● **Activity**:
Copy out each line of the data that contains "with".

● **Exercise data**:
(* ===== verification/RingBuf.v ===== *)
(** Ring buffers indexed by free-running counters, as pipes, the console and
    the uart use them: [data[w++ % N]] with counters that wrap at [W]. *)

From S2P Require Import Prelude.

Section ring.
Context (N W : Z) (HN : 0 < N) (HW : 0 < W) (Hdiv : (N | W)).

Definition rcount (r w : Z) : Z := (w - r) mod W.

(** The contents between counters [r] and [w]. *)
Definition rqueue (data : list Z) (r w : Z) : list Z :=
  (fun j => data !!! Z.to_nat ((r + j) mod N)) <$> seqZ 0 (rcount r w).

Lemma rcount_range r w : 0 <= rcount r w < W.
Proof using HW. apply Z.mod_pos_bound. exact HW. Qed.

Lemma length_rqueue data r w : Z.of_nat (length (rqueue data r w)) = rcount r w.
Proof using HW. unfold rqueue. rewrite length_fmap, length_seqZ. pose proof (rcount_range r w). lia. Qed.

Lemma rqueue_lookup data r w i :
  Z.of_nat i < rcount r w -> rqueue data r w !! i = Some (data !!! Z.to_nat ((r + Z.of_nat i) mod N)).
Proof.
  intros Hi. unfold rqueue. rewrite list_lookup_fmap, (lookup_seqZ_lt 0 _ i) by lia. cbn [fmap option_fmap option_map].
  by rewrite Z.add_0_l.
Qed.

Lemma rqueue_nil data r w : rcount r w = 0 -> rqueue data r w = [].
Proof. intros E. unfold rqueue. rewrite E. done. Qed.

Lemma rcount_0 r w : 0 <= r < W -> 0 <= w < W -> rcount r w = 0 <-> r = w.
Proof using HW.
  intros Hr Hw. unfold rcount. split; [|intros ->; by rewrite Z.sub_diag, Z.mod_0_l by lia].
  intros E. destruct (Z.le_gt_cases r w); [rewrite Z.mod_small in E by lia; lia|].
  rewrite <- (Z_mod_plus_full _ 1), Z.mod_small in E by lia. lia.
Qed.

(** The slot of a counter does not see the wrap-around. *)
Lemma ring_slot a : (a mod W) mod N = a mod N.
Proof using HN HW Hdiv. by apply mod_mod_divide. Qed.

Lemma slot_range a : 0 <= a mod N < N.
Proof using HN. by apply Z.mod_pos_bound. Qed.

Lemma rcount_succ r w : rcount r w < W - 1 -> rcount r ((w + 1) mod W) = rcount r w + 1.
Proof using HW.
  intros Hlt. pose proof (rcount_range r w). unfold rcount in *. rewrite Zminus_mod_idemp_l.
  replace (w + 1 - r) with (w - r + 1) by lia. rewrite <- Zplus_mod_idemp_l. apply Z.mod_small. lia.
Qed.

Lemma rcount_pred r w : 0 < rcount r w -> rcount r ((w - 1) mod W) = rcount r w - 1.
Proof using HW.
  intros Hlt. pose proof (rcount_range r w). unfold rcount in *. rewrite Zminus_mod_idemp_l.
  replace (w - 1 - r) with (w - r - 1) by lia. rewrite <- Zminus_mod_idemp_l. apply Z.mod_small. lia.
Qed.

Lemma rcount_pop r w : 0 < rcount r w -> rcount ((r + 1) mod W) w = rcount r w - 1.
Proof using HW.
  intros Hlt. pose proof (rcount_range r w). unfold rcount in *. rewrite Zminus_mod_idemp_r.
  replace (w - (r + 1)) with (w - r - 1) by lia. rewrite <- Zminus_mod_idemp_l. apply Z.mod_small. lia.
Qed.

Lemma rcount_ahead r w k : 0 <= k < W -> 0 <= w < W -> w = (r + k) mod W <-> rcount r w = k.
Proof using HW.
  intros Hk Hw. unfold rcount. split.
  - intros ->. rewrite Zminus_mod_idemp_l. replace (r + k - r) with k by lia. by apply Z.mod_small.
  - intros <-. rewrite Zplus_mod_idemp_r. replace (r + (w - r)) with w by lia. symmetry. by apply Z.mod_small.
Qed.

Lemma rcount_slot r w : (r + rcount r w) mod N = w mod N.
Proof using HN HW Hdiv.
  rewrite <- (ring_slot (r + rcount r w)). unfold rcount. rewrite Zplus_mod_idemp_r.
  replace (r + (w - r)) with w by lia. apply ring_slot.
Qed.

Lemma slots_differ r i j : 0 <= i < N -> 0 <= j < N -> i <> j -> (r + i) mod N <> (r + j) mod N.
Proof using HN.
  intros Hi Hj Hne E. apply Hne. pose proof (Z.div_mod (r + i) N). pose proof (Z.div_mod (r + j) N).
  assert (Hk : i - j = N * ((r + i) / N - (r + j) / N)) by lia.
  assert ((r + i) / N - (r + j) / N = 0) by nia. nia.
Qed.

Lemma rqueue_Forall (P : Z -> Prop) data r w :
  length data = Z.to_nat N -> Forall P data -> Forall P (rqueue data r w).
Proof using HN.
  intros Hl HP. unfold rqueue. rewrite Forall_fmap. apply Forall_forall. intros j _. simpl.
  apply (Forall_lookup_total_1 _ _ _ HP). pose proof (slot_range (r + j)). lia.
Qed.

(** Extending at the end. *)
Lemma rqueue_snoc data r w :
  rcount r w < W - 1 -> rqueue data r ((w + 1) mod W) = rqueue data r w ++ [data !!! Z.to_nat (w mod N)].
Proof using HN HW Hdiv.
  intros Hlt. pose proof (rcount_succ r w Hlt) as Hs. pose proof (rcount_range r w).
  unfold rqueue. rewrite Hs. replace (rcount r w + 1) with (Z.of_nat (S (Z.to_nat (rcount r w)))) by lia.
  rewrite seqZ_S, fmap_app, Z2Nat.id by lia. f_equal. cbn [fmap list_fmap].
  by rewrite Z.add_0_l, rcount_slot.
Qed.

Lemma rqueue_unsnoc data r w :
  0 <= w < W -> 0 < rcount r w ->
  rqueue data r w = rqueue data r ((w - 1) mod W) ++ [data !!! Z.to_nat (((w - 1) mod W) mod N)].
Proof using HN HW Hdiv.
  intros Hw Hlt. pose proof (rcount_pred r w Hlt) as Hp. pose proof (rcount_range r w).
  rewrite <- rqueue_snoc by lia. f_equal. rewrite Zplus_mod_idemp_l, Z.sub_add. symmetry. by apply Z.mod_small.
Qed.

Lemma rqueue_insert data r w a c :
  rcount r w <= N -> rcount r w <= a < N -> length data = Z.to_nat N ->
  rqueue (<[Z.to_nat ((r + a) mod N) := c]> data) r w = rqueue data r w.
Proof using HN HW.
  intros Hc Ha Hl. pose proof (rcount_range r w). apply list_eq. intros i.
  destruct (decide (Z.of_nat i < rcount r w)) as [Hi|Hi].
  - rewrite !rqueue_lookup by done. f_equal. apply list_lookup_total_insert_ne. intros E.
    apply Z2Nat.inj in E; [|apply slot_range..]. by apply (slots_differ r a (Z.of_nat i)) in E; [|lia..].
  - rewrite !lookup_ge_None_2; [done| |]; pose proof (length_rqueue data r w);
      pose proof (length_rqueue (<[Z.to_nat ((r + a) mod N) := c]> data) r w); lia.
Qed.

Lemma rqueue_push data r w c :
  N < W -> rcount r w < N -> length data = Z.to_nat N ->
  rqueue (<[Z.to_nat (w mod N) := c]> data) r ((w + 1) mod W) = rqueue data r w ++ [c].
Proof using HN HW Hdiv.
  intros HNW Hlt Hl. pose proof (rcount_range r w). rewrite rqueue_snoc by lia. f_equal.
  - rewrite <- (rcount_slot r w). apply rqueue_insert; lia.
  - f_equal. apply list_lookup_total_insert_eq. pose proof (slot_range w). lia.
Qed.

Lemma rqueue_pop data r w :
  0 < rcount r w -> rqueue data r w = data !!! Z.to_nat (r mod N) :: rqueue data ((r + 1) mod W) w.
Proof using HN HW Hdiv.
  intros Hlt. pose proof (rcount_pop r w Hlt) as Hp. apply list_eq. intros i.
  destruct (decide (Z.of_nat i < rcount r w)) as [Hi|Hi].
  - rewrite rqueue_lookup by done. destruct i as [|i].
    + simpl. by rewrite Z.add_0_r.
    + refine (eq_trans _ (eq_sym (rqueue_lookup data ((r + 1) mod W) w i _))); [|lia].
      do 3 f_equal. rewrite <- (ring_slot (_ + Z.of_nat i)), Zplus_mod_idemp_l, ring_slot. f_equal. lia.
  - rewrite !lookup_ge_None_2; [done| |].
    + simpl. pose proof (length_rqueue data ((r + 1) mod W) w). lia.
    + pose proof (length_rqueue data r w). lia.
Qed.

Lemma rcount_add r w e : rcount r w + rcount w e < W -> rcount r e = rcount r w + rcount w e.
Proof using HW.
  intros Hlt. pose proof (rcount_range r w). pose proof (rcount_range w e). unfold rcount in *.
  rewrite <- (Z.mod_small (_ + _) W) by lia. rewrite Zplus_mod_idemp_l, Zplus_mod_idemp_r. f_equal. lia.
Qed.

(** Two adjacent segments. *)
Lemma rqueue_app data r w e :
  rcount r w + rcount w e < W -> rqueue data r e = rqueue data r w ++ rqueue data w e.
Proof using HN HW Hdiv.
  intros Hlt. pose proof (rcount_range r w). pose proof (rcount_range w e).
  assert (Hre : rcount r e = rcount r w + rcount w e).
  { by apply rcount_add. }
  apply list_eq. intros i. destruct (decide (Z.of_nat i < rcount r w)) as [Hi|Hi].
  - rewrite lookup_app_l by (pose proof (length_rqueue data r w); lia). by rewrite !rqueue_lookup by lia.
  - rewrite lookup_app_r by (pose proof (length_rqueue data r w); lia).
    destruct (decide (Z.of_nat i < rcount r e)) as [Hi2|Hi2].
    + pose proof (length_rqueue data r w) as Hl. rewrite !rqueue_lookup by lia. do 3 f_equal.
      rewrite <- (ring_slot (w + _)), <- (ring_slot (r + _)). f_equal.
      replace (Z.of_nat (i - length (rqueue data r w))) with (Z.of_nat i - rcount r w) by lia.
      unfold rcount. replace (w + (Z.of_nat i - (w - r) mod W)) with (w + Z.of_nat i - (w - r) mod W) by lia.
      rewrite Zminus_mod_idemp_r. f_equal. lia.
    + rewrite !lookup_ge_None_2; [done| |].
      * pose proof (length_rqueue data w e). pose proof (length_rqueue data r w). lia.
      * pose proof (length_rqueue data r e). lia.
Qed.

End ring.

● **Output for this task**:
    the uart use them: [data[w++ % N]] with counters that wrap at [W]. *)
  replace (w + 1 - r) with (w - r + 1) by lia. rewrite <- Zplus_mod_idemp_l. apply Z.mod_small. lia.
  replace (w - 1 - r) with (w - r - 1) by lia. rewrite <- Zminus_mod_idemp_l. apply Z.mod_small. lia.
  replace (w - (r + 1)) with (w - r - 1) by lia. rewrite <- Zminus_mod_idemp_l. apply Z.mod_small. lia.
  - intros ->. rewrite Zminus_mod_idemp_l. replace (r + k - r) with k by lia. by apply Z.mod_small.
  - intros <-. rewrite Zplus_mod_idemp_r. replace (r + (w - r)) with w by lia. symmetry. by apply Z.mod_small.
  replace (r + (w - r)) with w by lia. apply ring_slot.
  unfold rqueue. rewrite Hs. replace (rcount r w + 1) with (Z.of_nat (S (Z.to_nat (rcount r w)))) by lia.
      replace (Z.of_nat (i - length (rqueue data r w))) with (Z.of_nat i - rcount r w) by lia.
      unfold rcount. replace (w + (Z.of_nat i - (w - r) mod W)) with (w + Z.of_nat i - (w - r) mod W) by lia.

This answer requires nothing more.